A few months ago, Atredis Partners had an opportunity to look at the GE Healthcare MAC5500 Electrocardiography device. This device connects to a hospital network to transfer reports to a centralized server, simplifying the workflow for EKG measurements. To facilitate transfer of this data, GE Healthcare offers MobileLink, a WiFi enabled solution for collecting measurements.

The MAC5500 device does not directly connect to a WiFi network. Instead, it uses a serial to WiFi bridge made by Silex Technology. Two models of this bridge are supported by MobileLink: the SDS-500 and SD-320AN. Atredis Partners identified vulnerabilities in these devices that allow for authentication bypass and remote command execution. These vulnerabilities resulted in ICS-CERT advisory ICSMA-18-128-01. Atredis Partners disclosed these vulnerabilities according to our disclosure policy. Silex and GE Healthcare have provided a firmware update which resolves the code execution flaw and updated their documentation for the authentication bypass issue.

SDS-500 Authentication Bypass (CVE-2018-6020)

The first vulnerability is an authentication bypass for the SDS-500 device. The SDS-500 device uses bearer token authentication to validate that a user has logged in and has access to a given resource. 

The check for this token is only performed for HTTP GET requests. HTTP POST requests, which are used to change device settings, are allowed without the token. The device administrator can configure an "update" password to force authentication of POST requests, but this feature is disabled by default.

By performing a POST request, an attacker can change any device setting. This includes the ability to change the device password. In a clinical environment, this may lead to a loss of availability if the device's parameters are modified.

SD-320AN Command Injection (CVE-2018-6021)

The SD-320AN is a newer serial to WiFi bridge made by Silex, and is replacing the SDS-500 for some MobileLink applications. Unlike the older SDS-500, the SD-320AN runs a Linux based operating system.

The SD-320AN is configured via a web interface, which is implemented by a CGI application written in C. In reviewing the application, multiple calls to system() were identified. A command injection vulnerability was found in one of these calls.

The SD-320AN firmware update package was found on the Silex website. This update package is a ZIP file that contains a firmware image named "SD-320.bin". Running the binwalk utility on this file indicates that it contains a bzip2-compressed Linux filesystem starting at offset zero. 

The CGI application is a 32-bit ARM executable located at /usr/share/www/ssi. This executable was loaded into IDA Pro and all references to the system() function were examined.

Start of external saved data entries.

(** With the onset known the eclipse branch always completes. *)
Lemma eclipse_update_completes (self : ioc) :
  onset_known self -> exists self', eclipse_update self = Ok self'.
Proof.
  intros [H1 H2 H3 H4]; unfold eclipse_update, get_eclipse_begin.
  destruct (Eclipse self =? 1)%Z eqn:Ef; [| eexists; reflexivity].
  apply Z.eqb_eq in Ef; specialize (H2 Ef).
  destruct (eclipse_begin self) as [t0 |]; [| contradiction]; cbn [bind].
  rewrite truediv_ok by (rewrite H4; lra); cbn [bind].
  repeat match goal with
         | |- context [if ?b then _ else _] => destruct b
         end; eexists; reflexivity.
Qed.

Lemma charge_update_raises (self : ioc) (e : exn) :
  charge_update self = Raise e ->
  e = ZeroDivisionError /\ Solar_power self - load_power_const < 0 /\ V_sim self = 0.
Proof.
  intros H.
  destruct (Rlt_le_dec (Solar_power self - load_power_const) 0) as [Hp | Hp].
  - destruct (Req_dec (V_sim self) 0) as [Hz | Hz].
    + rewrite charge_update_discharging_at_zero in H by assumption.
      inversion H; auto.
    + rewrite charge_update_discharging in H by assumption; discriminate.
  - destruct (charge_update_completes self (or_introl Hp)) as [s' Hs].
    rewrite Hs in H; discriminate.
Qed.

Lemma loop_body_raises (self : ioc) (e : exn) :
  onset_known self -> loop_body self = Raise e ->
  e = ZeroDivisionError /\ Solar_power self - load_power_const < 0 /\ V_sim self = 0.
Proof.
  intros Hk; unfold loop_body.
  destruct (charge_update self) as [s1 | x] eqn:E1; cbn [bind].
  - destruct (eclipse_update_completes s1 (charge_update_onset_known _ _ Hk E1))
      as [s2 E2].
    rewrite E2; discriminate.
  - intros H; inversion H; subst; apply charge_update_raises; assumption.
Qed.

Lemma run_events_raises (evs : list event) (self : ioc) (e : exn) :
  onset_known self -> run_events self evs = Raise e -> e = ZeroDivisionError.
Proof.
  revert self; induction evs as [| ev evs IH]; intros self Hk; cbn [run_events].
  - discriminate.
  - destruct (step self ev) as [s1 | x] eqn:E; cbn [bind].
    + apply IH; apply (step_onset_known _ _ _ Hk E).
    + intros H; inversion H; subst.
      destruct ev as [| v | v]; cbn [step] in E; try discriminate.
      apply (loop_body_raises _ _ Hk E).
Qed.

Lemma served_onset_known (d : pvdefaults) (evs : list event) (self : ioc) :
  default_Eclipse d = 0%Z \/ default_Eclipse d = 1%Z ->
  served d evs = Some (Ok self) -> onset_known self.
Proof.
  intros Hf; unfold served.
  destruct (main d) as [out st | pvdb] eqn:E; [discriminate |].
  intros H; inversion H as [H']; clear H.
  apply main_run_iff in E; destruct E as [Hd ->].
  apply (run_events_onset_known evs _ _ (init_onset_known d Hd Hf) H').
Qed.

Lemma loop_body_completes (self : ioc) :
  onset_known self ->
  ~ (Solar_power self - load_power_const < 0 /\ V_sim self = 0) ->
  exists self', loop_body self = Ok self'.
Proof.
  intros Hk Hn.
  destruct (loop_body self) as [s' | e] eqn:E; [eexists; reflexivity |].
  destruct (loop_body_raises _ _ Hk E) as (_ & Hp & Hz); tauto.
Qed.

(** X7. When the default eclipse flag is 0 or 1, the served loop never
    reads [eclipse_begin] before it was assigned: no served run ends in
    [AttributeError], and in a served state a loop iteration fails (with
    [ZeroDivisionError]) exactly when the net power is negative and the
    simulated voltage is 0; otherwise it completes. *)
Theorem served_loop_failure (d : pvdefaults) (evs : list event) :
  default_Eclipse d = 0%Z \/ default_Eclipse d = 1%Z ->
  served d evs <> Some (Raise AttributeError) /\
  (forall self, served d evs = Some (Ok self) ->
     (Solar_power self - load_power_const < 0 /\ V_sim self = 0 ->
      loop_body self = Raise ZeroDivisionError) /\
     (~ (Solar_power self - load_power_const < 0 /\ V_sim self = 0) ->
      exists self', loop_body self = Ok self')).
Proof.
  intros Hf; split.
  - unfold served.
    destruct (main d) as [out st | pvdb] eqn:E; [discriminate |].
    intros H; inversion H as [H']; clear H.
    apply main_run_iff in E; destruct E as [Hd ->].
    generalize (run_events_raises evs _ _ (init_onset_known d Hd Hf) H').
    discriminate.
  - intros self Hs; split.
    + intros [Hp Hz].
      apply loop_body_charge_raises, charge_update_discharging_at_zero; assumption.
    + apply loop_body_completes, (served_onset_known d evs); assumption.
Qed.
(** * Mosquitoes-Classification-Models: the training pipeline, in Rocq

    A shallow embedding of the data pipeline of [Models/AST.py],
    [Models/LSTM.py], [Models/MLP.py] and [Models/ResidualModel.py]:
    the [windows] generator, the patch splitter, the class balancer, the
    four dataset loaders and the cross-validation trainer.

    Python integers are [Z]; a Python exception is a value of [exn]
    carried by the result type [res]; loops that Python may run forever
    take a fuel argument and answer [Timeout] when it is used up. *)

From Stdlib Require Import Ascii String.
From stdpp Require Import base numbers list sets sorting strings pretty.
From Stdlib Require Import Lia Lqa ZArith QArith Qabs Qminmax.

Local Open Scope string_scope.
Local Open Scope list_scope.
Local Open Scope Z_scope.
#[local] Set Warnings "-clear-no-such-hyp,-register-all".

(** ** Python prelude *)

(** The exceptions the modelled code can meet.  All of them derive from
    Python's [Exception], so [except Exception] catches every one. *)
Inductive exn : Type :=
  | ZeroDivisionError
  | ValueError
  | IndexError
  | TypeError
  | AttributeError
  | FileNotFoundError
  | NotADirectoryError
  | LibraryError (msg : string).

(** Outcome of running a piece of Python: a value, a raised exception, or
    no answer within the fuel given (the program is still running). *)
Inductive res (A : Type) : Type :=
  | Ok (a : A)
  | Raise (e : exn)
  | Timeout.
Arguments Ok {A} a.
Arguments Raise {A} e.
Arguments Timeout {A}.

Definition res_bind {A B} (m : res A) (k : A -> res B) : res B :=
  match m with
  | Ok a => k a
  | Raise e => Raise e
  | Timeout => Timeout
  end.

(** [a // b] on Python ints: floor division, [ZeroDivisionError] on [b = 0]. *)
Definition py_floordiv (a b : Z) : res Z :=
  if b =? 0 then Raise ZeroDivisionError else Ok (a `div` b).

(** [a % b] on Python ints: the sign follows the divisor. *)
Definition py_mod (a b : Z) : res Z :=
  if b =? 0 then Raise ZeroDivisionError else Ok (a `mod` b).

(** A slice bound as Python normalises it against a length [n]:
    a negative bound counts from the end, and the result is clamped
    into [0 .. n]. *)
Definition py_slice_bound (n i : Z) : Z :=
  if i <? 0 then Z.max (i + n) 0 else Z.min i n.

(** [l[i:j]] for a sequence [l]. *)
Definition py_slice {A} (l : list A) (i j : Z) : list A :=
  let n := Z.of_nat (length l) in
  let lo := py_slice_bound n i in
  let hi := py_slice_bound n j in
  take (Z.to_nat (hi - lo)) (drop (Z.to_nat lo) l).

(** [ceil(a / b)] for [b > 0]. *)
Definition ceil_div (a b : Z) : Z := - ((- a) `div` b).

(** [range(start, stop, step)] as the list it iterates; [step = 0]
    raises [ValueError]. *)
Definition py_range (start stop step : Z) : res (list Z) :=
  if step =? 0 then Raise ValueError
  else
    let n := if 0 <? step then ceil_div (stop - start) step
             else ceil_div (start - stop) (- step) in
    Ok (map (fun k => start + Z.of_nat k * step) (seq 0 (Z.to_nat n))).

(** ** The [windows] generator

    The same static method, text for text, in [AudioAST], [AudioLSTM],
    [AudioDense] and [ResidualModel]:
<<
    start = 0
    while start < len(data):
        yield start, start + window_size
        start += (window_size // overlap)
>>
    A generator object is a state: about to test the loop condition, or
    suspended at the [yield], or finished. *)
Inductive gen_state : Type :=
  | AtTest (start : Z)
  | AtYield (start : Z)
  | Finished.

Inductive gen_step : Type :=
  | Yield (v : Z * Z) (st : gen_state)
  | Stop
  | Throw (e : exn).

Section Windows.
Context {A : Type}.
Variable data : list A.
Variables window_size overlap : Z.

(** Calling [windows(data, window_size, overlap)] runs nothing yet. *)
Definition windows : gen_state := AtTest 0.

Definition windows_test (start : Z) : gen_step :=
  if start <? Z.of_nat (length data)
  then Yield (start, start + window_size) (AtYield start)
  else Stop.

(** One [next()] on the generator. *)
Definition windows_next (st : gen_state) : gen_step :=
  match st with
  | AtTest start => windows_test start
  | AtYield start =>
      match py_floordiv window_size overlap with
      | Ok q => windows_test (start + q)
      | Raise e => Throw e
      | Timeout => Stop
      end
  | Finished => Stop
  end.

(** How a complete iteration ended. *)
Inductive run_end : Type :=
  | Exhausted
  | Faulted (e : exn)
  | OutOfFuel.

(** [list(windows(...))]: every pair the generator yields, in order. *)
Fixpoint windows_run (fuel : nat) (st : gen_state) : list (Z * Z) * run_end :=
  match fuel with
  | O => ([], OutOfFuel)
  | S f =>
      match windows_next st with
      | Yield v st' => let '(vs, e) := windows_run f st' in (v :: vs, e)
      | Stop => ([], Exhausted)
      | Throw e => ([], Faulted e)
      end
  end.
End Windows.

(** The count the specification gives for the yielded pairs:
    [ceil(max(0, L - window_size) / (window_size // overlap)) + 1]. *)
Definition spec_window_count (L window_size overlap : Z) : Z :=
  ceil_div (Z.max 0 (L - window_size)) (window_size `div` overlap) + 1.

(** ** numpy arrays of rank 2

    A spectrogram is a 2-D array: its shape and its rows.  The shape is
    kept beside the rows because an array with no rows still has a
    width. *)
Record array2 (T : Type) : Type := Array2 {
  shape : nat * nat;
  cells : list (list T)
}.
Arguments Array2 {T} shape cells.
Arguments shape {T} a.
Arguments cells {T} a.

Definition well_shaped {T} (a : array2 T) : Prop :=
  length (cells a) = (shape a).1
  /\ Forall (fun r => length r = (shape a).2) (cells a).

(** [a[i, j]], for indices inside the array. *)
Definition cell {T} (a : list (list T)) (i j : nat) : option T :=
  a !! i ≫= fun r => r !! j.

(** [range(n)]. *)
Definition py_range1 (n : Z) : list Z := map Z.of_nat (seq 0 (Z.to_nat n)).

Section Patches.
Context {T : Type}.
Variable zero : T.

(** [numpy.pad(a, ((0, pad_height), (0, pad_width)), mode='constant',
    constant_values=0)]; a negative pad width raises [ValueError]. *)
Definition numpy_pad (a : array2 T) (pad_height pad_width : Z) : res (array2 T) :=
  if (pad_height <? 0) || (pad_width <? 0) then Raise ValueError
  else
    let ph := Z.to_nat pad_height in
    let pw := Z.to_nat pad_width in
    let w := ((shape a).2 + pw)%nat in
    Ok (Array2 (((shape a).1 + ph)%nat, w)
               (map (fun r => r ++ replicate pw zero) (cells a)
                ++ replicate ph (replicate w zero))).

(** [a[r0:r1, c0:c1]]. *)
Definition slice2 (a : array2 T) (r0 r1 c0 c1 : Z) : list (list T) :=
  map (fun r => py_slice r c0 c1) (py_slice (cells a) r0 r1).

(** The padding step of [AudioAST.split_spectrogram_into_patches]:
<<
  pad_height = (patch_size[0] - (spectrogram.shape[0] % patch_size[0])) % patch_size[0]
  pad_width = (patch_size[1] - (spectrogram.shape[1] % patch_size[1])) % patch_size[1]
  padded_spectrogram = numpy.pad(spectrogram, ((0, pad_height), (0, pad_width)), ...)
>> *)
Definition padded_spectrogram (patch_size : Z * Z) (spectrogram : array2 T)
  : res (array2 T) :=
  res_bind (py_mod (Z.of_nat (shape spectrogram).1) patch_size.1) (fun r0 =>
  res_bind (py_mod (patch_size.1 - r0) patch_size.1) (fun pad_height =>
  res_bind (py_mod (Z.of_nat (shape spectrogram).2) patch_size.2) (fun r1 =>
  res_bind (py_mod (patch_size.2 - r1) patch_size.2) (fun pad_width =>
  numpy_pad spectrogram pad_height pad_width)))).

(** [AudioAST.split_spectrogram_into_patches]: the patches, outer loop
    over patch rows [i], inner loop over patch columns [j]. *)
Definition split_spectrogram_into_patches (patch_size : Z * Z)
    (spectrogram : array2 T) : res (list (list (list T))) :=
  res_bind (padded_spectrogram patch_size spectrogram) (fun padded =>
  res_bind (py_floordiv (Z.of_nat (shape padded).1) patch_size.1) (fun num_patches_x =>
  res_bind (py_floordiv (Z.of_nat (shape padded).2) patch_size.2) (fun num_patches_y =>
  Ok (flat_map (fun i =>
        map (fun j =>
               slice2 padded (i * patch_size.1) ((i + 1) * patch_size.1)
                             (j * patch_size.2) ((j + 1) * patch_size.2))
            (py_range1 num_patches_y))
        (py_range1 num_patches_x))))).
End Patches.

(** The array [padded_spectrogram] builds for positive patch sizes
    [(p0, p1)], written out: every row filled up with zeros to the next
    multiple of [p1], then rows of zeros up to the next multiple of
    [p0]. *)
Definition padded_cells {T} (zero : T) (p0 p1 : nat) (sp : array2 T)
    : list (list T) :=
  map (fun r => r ++ replicate
                      (Z.to_nat (ceil_div (Z.of_nat (shape sp).2) (Z.of_nat p1)) * p1
                       - (shape sp).2) zero)
      (cells sp)
  ++ replicate
       (Z.to_nat (ceil_div (Z.of_nat (shape sp).1) (Z.of_nat p0)) * p0 - (shape sp).1)
       (replicate (Z.to_nat (ceil_div (Z.of_nat (shape sp).2) (Z.of_nat p1)) * p1)
                  zero).

(** A spectrogram of shape [(17, 31)], every cell [1]. *)
Definition spectrogram_17_31 : array2 Z :=
  Array2 (17, 31)%nat (replicate 17 (replicate 31 1)).


(** ** The class balancer

    [balance_classes] is a local function of every [train] method, the
    same text in all four classes:
<<
    unique_classes = numpy.unique(labels)
    max_samples = max([sum(labels == c) for c in unique_classes])
    for c in unique_classes:
        features_class = features[labels == c]
        labels_class = labels[labels == c]
        features_class_resampled, labels_class_resampled = resample(
            features_class, labels_class, replace=True,
            n_samples=max_samples, random_state=0)
        balanced_features.append(features_class_resampled)
        balanced_labels.append(labels_class_resampled)
    balanced_features = numpy.vstack(balanced_features)
    balanced_labels = numpy.hstack(balanced_labels)
>>
    Labels are the integers of the loader's [int32] array, cast to float
    without loss; a feature array is the list of its rows. *)

(** [numpy.unique]: the distinct values, ascending. *)
Fixpoint insert_unique (x : Z) (l : list Z) : list Z :=
  match l with
  | [] => [x]
  | y :: l' =>
      if x <? y then x :: y :: l'
      else if x =? y then y :: l'
      else y :: insert_unique x l'
  end.

Definition numpy_unique (labels : list Z) : list Z :=
  foldr insert_unique [] labels.
Lemma startswith_app (p x : string) : Py.startswith (p +:+ x) p = true.
Proof.
  unfold Py.startswith. induction p as [|c p IH]; simpl; [by destruct x|].
  destruct (ascii_dec c c); [exact IH|done].
Qed.

Lemma startswith_trans (x f p : string) :
  Py.startswith x f = true -> Py.startswith f p = true -> Py.startswith x p = true.
Proof.
  unfold Py.startswith. revert x f. induction p as [|c p IH]; intros x f Hxf Hfp; simpl.
  - by destruct x.
  - destruct f as [|d f]; simpl in Hfp; [done|].
    destruct (ascii_dec c d) as [->|]; [|done].
    destruct x as [|e x]; simpl in Hxf; [done|].
    destruct (ascii_dec d e) as [->|]; [|done].
    simpl. destruct (ascii_dec e e); [|done]. by apply (IH x f).
Qed.

Lemma startswith_app_r (x s p : string) :
  Py.startswith x p = true -> Py.startswith (x +:+ s) p = true.
Proof.
  intros Hx. apply (startswith_trans _ x); [apply startswith_app|exact Hx].
Qed.

Lemma append_nil_r (x : string) : x +:+ "" = x.
Proof.
  induction x as [|c x IH]; [done|].
  change (String c (x +:+ "") = String c x). by rewrite IH.
Qed.

Lemma append_assoc (x y z : string) : (x +:+ y) +:+ z = x +:+ (y +:+ z).
Proof.
  induction x as [|c x IH]; [done|].
  change (String c ((x +:+ y) +:+ z) = String c (x +:+ (y +:+ z))). by rewrite IH.
Qed.

(** Splitting at the separator takes off a leading segment that holds no
    separator. *)
Lemma split_aux_segment (sep : ascii) (x cur rest : string) :
  Py.contains_char sep x = false ->
  Py.split_aux sep (x +:+ String sep rest) cur = (cur +:+ x) :: Py.split_aux sep rest "".
Proof.
  revert cur. induction x as [|c x IH]; intros cur Hx.
  - change ("" +:+ String sep rest) with (String sep rest). simpl.
    by rewrite Ascii.eqb_refl, append_nil_r.
  - simpl in Hx. destruct (Ascii.eqb sep c) eqn:Hc; [done|].
    change (String c x +:+ String sep rest) with (String c (x +:+ String sep rest)).
    simpl. rewrite Ascii.eqb_sym, Hc, (IH _ Hx), append_assoc. done.
Qed.
(** * gokiq: a Go worker that drains Sidekiq-format queues

    A shallow embedding of the orchestrator's Go packages

      - [internal/job]          the job record and the executor's result,
      - [internal/redis]        the store adapter ([PollJobs], [EnqueueRetry],
                                [MoveToDLQ]),
      - [internal/sidecar]      the HTTP client with its retry loop and
                                circuit breaker, and the gRPC client,
      - [internal/concurrency]  the channel semaphore and the concurrent
                                processor,
      - [cmd/worker]            the supervisor loop,

    and of what [fmt] and [strconv] do to print a [float64], followed by the properties of the specification that were checked
    against them.  Go values are modelled as the code has them: [int] and
    [time.Duration] are 64-bit integers carried in [Z] with their
    wrap-around, instants are nanoseconds since the epoch, the Redis
    keyspace is a finite map from keys to lists and sorted sets, and every
    call that reads the clock, the network or the scheduler takes what it
    read as an argument. *)

From Stdlib Require Import ZArith QArith Qround Qpower Lia Lqa List Sorted SpecFloat.
From Stdlib Require Import OrderedTypeEx.
From stdpp Require Import base strings list gmap sorting.

Local Open Scope Z_scope.
Set Warnings "-register-all".

(** ** Go's machine integers, durations and instants *)

Module Go.

Definition int_min : Z := - 2 ^ 63.
Definition int_max : Z := 2 ^ 63 - 1.

(** Two's-complement wrap-around of a 64-bit signed integer: what
    [x++], [x--] and [a * b] leave in an [int] or a [time.Duration]. *)
Definition wrap (x : Z) : Z := (x + 2 ^ 63) mod 2 ^ 64 - 2 ^ 63.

In one instance, the system() function is used to set the PIN code for Wi-Fi Protected Setup (WPS) using the the WL_PINCODE_ENRO POST parameter. This value is automatically generated by the client-side Javascript in the web application and submitted in the POST request to change this setting. An attacker can send an arbitrary value for this parameter, which poisons the parameters to the system() call, allowing remote command execution on the SD-320AN.

Conclusions

Medical devices with network connectivity pose a risk to hospital infrastructure. Security requirements for these devices are minimal and security may not be a high priority to the manufacturer. Third-party components such as the Silex bridges discussed in this article present an additional challenge to OEMs.

While the vulnerabilities discussed in this article do not pose a risk to human life, they may allow an attacker to gain persistence in a medical network. Since the vulnerabilities are relatively simple, they may also be abused in a botnet attack similar to Mirai.

Finally, command injection attacks are far too common on these types of devices. Whenever possible, calls to system() should be avoided and instead the execve() function should be used with constant executable paths. While parameter injection attacks are still possible with execve(), this change would prevent many common command injection attacks and would have avoided the vulnerability presented here.

Atredis Partners would like to thank GE Healthcare for their prompt response to our advisory and to Silex Technology for confirming and responding to the reported issues.